NRK Nefesini, nefesinizin gücüyle “İç Eczanenizi” aktive etmenin bir yolu olarak düşünün.

NRK Nefes Çalışması Şunları İçerir;
-Rahatlama/Dinlenme: Stresin nasıl kapatılacağını, kalp atış hızı ve kan basıncının nasıl düşürüleceğini
-Enerji: Çekirdek vücut sıcaklığının, kalp atış hızının nasıl artırılacağı ve hastalık ve inflamatuar hastalıklara karşı kontrollü bir stres tepkisinin nasıl oluşturulacağını.

NRK Nefes Tekniği şunları yapabilir:
-Beynin uykuda olan fonksiyonlarını uyandırır.
-Yaratıcılığı ve problem çözmeyi geliştirir.
-Yüksek bilinç ve ilham durumları yaratır.
-Beyin fonksiyonunu ve zihin gücünü geliştirir.
-Kan dolaşımını ve lenfatik sistemi aktive ederek bedeni temizler ve arındırır.
-Zihninizi daha güçlendirici inanç ve alışkanlıklarla yeniden damgalarsınız.
-Niyetlerinizi belirler ve önemli hedefleri tamamlamak için motivasyon ve enerji yaratırsınız.
-Kendini gerçekleştirme: Gerçek benliğinizi ve en derin içsel çağrınızı keşfedersiniz.

-Uyanış, kelimenin tam anlamıyla insanları tam insan potansiyellerine uyandırır! (İnsanı-ı Kamil)
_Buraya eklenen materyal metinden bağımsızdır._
(* ===== verification/PresetUI.v ===== *)
(** * The preset selector ([config/setup_ui.go])

    A list of presets in sections that can be folded, with a check mark on each.
    The rows on the screen are computed from the items and the folded sections
    every time; the cursor is an index into them. *)

From S2P Require Import Prelude GoStrings Presets Tui.
Open Scope Z_scope.

Record presetItem := MkPresetItem {
  isHeader : bool;
  section : gostring;
  presetName : gostring;
  description : gostring;
  includes : list gostring;
}.

Inductive lineKind := lineSection | linePreset | lineDomain | lineSubGroup.
#[global] Instance lineKind_eq_dec : EqDecision lineKind.
Proof. solve_decision. Defined.

(** [itemIdx] is -1 for a row that is not an item. *)
Record visibleLine := MkLine { kind : lineKind; itemIdx : Z; text : gostring; linePresetName : gostring }.

(** ** The items *)

Definition addSection (name : gostring) (ps : list Preset) : list presetItem :=
  if bool_decide (ps = []) then []
  else MkPresetItem true name [] [] [] ::
       ((λ p, MkPresetItem false [] (Name p) (Description p) (Includes p)) <$> ps).

(** Which section a preset is listed in. *)
Inductive placement := InDetected | InDefaults | InPackages | InInfra | Nowhere.
#[global] Instance placement_eq_dec : EqDecision placement.
Proof. solve_decision. Defined.

Definition placeOf (detected : list gostring) (p : Preset) : placement :=
  if bool_decide (Name p ∈ detected) then InDetected
  else if bool_decide (Name p = gs "default") then InDefaults
  else if bool_decide (Group p = gs "Package Managers") then InPackages
  else if bool_decide (Group p = gs "Infrastructure") then InInfra
  else Nowhere.

Definition buildPresetItems (reg : PresetRegistry) (detected : list gostring) : list presetItem :=
  let at_ pl := filter (λ p, placeOf detected p = pl) (All reg) in
  addSection (gs "Detected") (at_ InDetected) ++ addSection (gs "Defaults") (at_ InDefaults) ++
  addSection (gs "Package Managers") (at_ InPackages) ++ addSection (gs "Infrastructure") (at_ InInfra).

(** A Go map from names to booleans: absent is false. *)
Definition isSet (m : gmap gostring bool) (k : gostring) : bool := default false (m !! k).

Record presetScreen := MkPresetScreen {
  pcur : Cursor;
  items : list presetItem;
  checked : gmap gostring bool;
  expanded : gmap gostring bool;
  registry : PresetRegistry;
  selected : list gostring;
}.

(** ** The rows *)

Definition domainLines (name : gostring) (ds : list gostring) : list visibleLine :=
  (λ d, MkLine lineDomain (-1) d name) <$> ds.

(** The detail rows of an unfolded preset. *)
Definition detailLines (reg : PresetRegistry) (it : presetItem) : list visibleLine :=
  if (0 <? length (includes it))%nat then
    flat_map (λ inc, match Get reg inc with
                     | None => []
                     | Some p => MkLine lineSubGroup (-1) inc (presetName it) :: domainLines inc (Domains p)
                     end) (includes it)
  else match Get reg (presetName it) with
       | None => []
       | Some p => domainLines (presetName it) (Domains p)
       end.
NRK Nefes Tekniğinin Bilimsel Açıklaması-1
-Nefes aldığınızda oksijeni (ve diğer molekülleri ve gazları) içinize çekersiniz, nefes verdiğinizde ise CO2 (ve diğer moleküller ve gazlar) verirsiniz. Bu solunumdur.
-Nefes aldığınızda kalp atış hızınız biraz artar. Nefes verdiğinizde kalp atış hızınız biraz azalır (Lehrer, 2007). Bu solunumun temel ilkesidir ancak metabolizma için de önemlidir.
-O₂’yi soluduğunuzda akciğerlerinizdeki kırmızı kan hücrelerine bağlanır. Bu kan hücreleri, kalbinizin pompalama hareketi sayesinde oksijeni doku ve organ hücrelerine taşır. Vücudunuzun hücrelerindeki mitokondriler, ateş gibi bir enerji aracı olarak oksijene ihtiyaç duyarlar (“Hücresel Solunum”).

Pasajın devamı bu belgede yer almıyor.